Да, на каких-то мельницах Московского совета, правда, залежалось двести пудов, и мы по-своему даже должны быть благодарны Каменеву: мука попала голодающим писателям. Но… ‘ходить в Орду’ невесело.
И далее картина: Смоленский бульвар, какой-то склад или лабаз. Морозный день. Бердяев, Айхенвальд, я, Вяч. Иванов, Чулков, Гершензон, Жилкин и другие — с салазочками, на них пустые мешки. Кто с женами, кто с детьми. Кого заменяют домашние. В лабазе наш представитель, И. А. Матусевич, белый от муки, как мельник, самоотверженно распределяет ‘пайки’ (пуд, полтора). Назад везем мы их на санках, тоже овеянные питательною сединой, по раскатам и ухабам бульвара — кто на Плющиху, кто к Сивцеву Вражку, кто в Чернышевский. Ну что ж, теперь две-три недели смело провертимся.
* * *
В эти тяжелые годы многое претерпел Михаил Осипович Гершензон. Много салазок волок собственным горбом, по многим горьким чужим лестницам подымался, много колол на морозе дров, чистил снег, даже голодал достаточно. Он упорно и благородно боролся за свою семью, как многие в то время. Семью любил, кажется, безмерно. Знал великие скорби болезни детей, их тяжелой жизни и переутомленья. Стоически голодал, вместе со своею супругой, отдавая лучшее детям, за тяготы этих лет заплатил ранней смертью.
Как всякий ‘истинный’, не сделал карьеры при большевиках. Как Сологуб, писал довольно много, для себя, но сдался раньше его. Гершензон умер в 1925 году.

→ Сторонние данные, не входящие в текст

(** Every pass applies the inverse and divides by a positive number. *)
Lemma inverse_chain_direction (v : vec) (vs : list vec) (vend : vec) :
  inverse_chain solve PLU v vs vend -> length v = N ->
  length vend = N /\
  (vs <> [] -> dot vend vend = 1) /\
  exists c, 0 < c /\ Nat.iter (length vs) (matvec A) vend = scal c v.
Proof.
  induction 1 as [v|v x v' vend rest Hs Hd Hch IH]; intros Hv.
  - split; [exact Hv|]. split; [intros H; now contradiction H|].
    exists 1. split; [lra|]. cbn. unfold scal.
    rewrite <- (map_id v) at 1. apply map_ext. intros a. lra.
  - destruct (solve_solves v x Hv Hs) as [Hx HAx].
    assert (Hxne : x <> []) by (intros ->; simpl in Hx; lia).
    destruct (vdiv_norm_inv x v' Hd Hxne) as [Hpos Ev'].
    assert (Hv' : length v' = N) by (rewrite Ev', length_map; exact Hx).
    assert (Hne : v' <> []) by (intros E; rewrite E in Hv'; simpl in Hv'; lia).
    pose proof (vdiv_unit x v' Hd Hne) as Hone.
    destruct (IH Hv') as (Hend & Hunit & c & Hc & Hiter).
    split; [exact Hend|]. split.
    + intros _. destruct rest as [|r rest].
      * inversion Hch; subst. exact Hone.
      * apply Hunit. discriminate.
    + exists (c / l2_norm x). split.
      * apply Rdiv_lt_0_compat; assumption.
      * cbn [length]. rewrite Nat.iter_succ, Hiter, Ev', matvec_scal, matvec_div, HAx.
        unfold scal. rewrite map_map. apply map_ext. intros b. field. lra.
Qed.

End InverseDirection.

(** X30: let [solve(PLU, b)] return, for the factors of [A] and a
    right-hand side of [N] entries, a vector [x] of [N] entries with
    [A x = b].  Then what [inverse_iteration(A, max_iter)], [max_iter >= 1],
    returns is a unit vector [v] with the number [v . (A v)], and [v] has
    the direction of the inverse applied [max_iter] times to the vector
    drawn at the start: [A^max_iter v] is that vector times a positive
    number. *)
Theorem inverse_iteration_direction
    (LU_decompose : matrix -> string -> result (list matrix))
    (solve : solve_arg -> vec -> result vec)
    (A : matrix) (N max_iter : nat) (w w' : world) (e : R) (v : vec) :
  shape A N N -> (0 < N)%nat -> (1 <= max_iter)%nat ->
  (forall PLU b x,
      LU_decompose A "partial"%string = Ok PLU -> length b = N ->
      solve (Factors PLU) b = Ok x -> length x = N /\ matvec A x = b) ->
  inverse_iteration LU_decompose solve A max_iter w = Ok ((e, v), w') ->
  length v = N /\ dot v v = 1 /\ e = dot v (matvec A v) /\
  exists c, 0 < c /\ Nat.iter max_iter (matvec A) v = scal c (drawn N w).
Proof.
  intros HA HN Hit Hsolve H.
  unfold inverse_iteration, call_LU, mfor_range in H.
  py_inv H.
  match goal with Hl : mfor_loop _ _ _ _ = Ok _ |- _ =>
    apply inverse_loop in Hl; destruct Hl as (vs & Hlen & _ & Hchain) end.
  match goal with Hp : (e, v) = _ |- _ => injection Hp as -> -> end.
  match goal with Hl : LU_decompose _ _ = Ok ?P |- _ =>
    pose proof (fun b x => Hsolve P b x Hl) as Hs end.
  assert (Hrows : nrows A = N) by (unfold nrows; apply HA).
  rewrite Hrows in Hchain.
  assert (Hv0 : length (drawn N w) = N)
    by (unfold drawn; rewrite length_map, length_seq; reflexivity).
  match type of Hchain with inverse_chain _ ?P _ _ ?vend =>
    destruct (inverse_chain_direction solve P A N HN Hs _ _ _ Hchain Hv0)
      as (Hend & Hunit & c & Hc & Hiter) end.
  match goal with |- length ?u = N /\ _ => assert (Hone : dot u u = 1) end.
  { apply Hunit. intros ->. simpl in Hlen. lia. }
  split; [exact Hend|]. split; [exact Hone|]. split.
  - match goal with Hr : rayleigh_quotient _ _ = Ok _ |- _ =>
      rewrite (rayleigh_quotient_unit A _ Hone) in Hr; injection Hr as <- end.
    apply (quadratic_form A N); assumption.
  - exists c. rewrite <- Hlen. split; assumption.
Qed.

(** A run of two passes on the identity, with the factorization and the
    solver that are right on it. *)
Lemma inverse_run_identity :
  inverse_iteration lu_identity solve_identity (eye 2) 2 e1_world
  = Ok ((dot (vecmat (normalized (normalized [1; 0])) (eye 2))
             (normalized (normalized [1; 0])),
         normalized (normalized [1; 0])),
        {| gen := {| samples := samples (gen e1_world); cursor := 2 |};
           calls := [CallLU (eye 2) "partial";
                     CallSolve (Factors [eye 2; eye 2; eye 2]) [1; 0];
                     CallSolve (Factors [eye 2; eye 2; eye 2]) (normalized [1; 0])] |}).
Proof.
  assert (H1 : 0 < dot [1; 0] [1; 0]) by (simpl; lra).
  assert (H2 : 0 < dot (normalized [1; 0]) (normalized [1; 0]))
    by (rewrite dot_normalized by exact H1; lra).
  unfold inverse_iteration, call_LU, call_solve, lu_identity, solve_identity,
    mfor_range, mbind, lift, ret, randn, record.
  rewrite (symmetric_is_symmetric (eye 2)) by reflexivity.
  change (nrows (eye 2)) with 2%nat.
  cbn [assert seq mfor_loop gen calls e1_world samples cursor map Nat.eqb app Nat.add].
  unfold mbind, lift, ret, record.
  rewrite (vdiv_normalized [1; 0] H1).
  cbn [gen calls app].
  rewrite (vdiv_normalized _ H2).
  rewrite (rayleigh_quotient_unit (eye 2) _ (dot_normalized _ H2)).
  reflexivity.
Qed.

…Гершензоновой могиле кланяюсь.
КОММЕНТАРИИ
Печ. по кн.: Москва. Париж, 1939.
С. 123. …извлекает свою ‘Грибоедовскую Москву’, ‘Декабриста Кривцова’…— Названы книги Гершензона, вышедшие в 1914 г.
С. 124. …напоминавшее главы известного романа Достоевского…— Имеется в виду глава ‘У наших’ из второй части романа Достоевского ‘Бесы’, рассказывающей о собрании заговорщиков.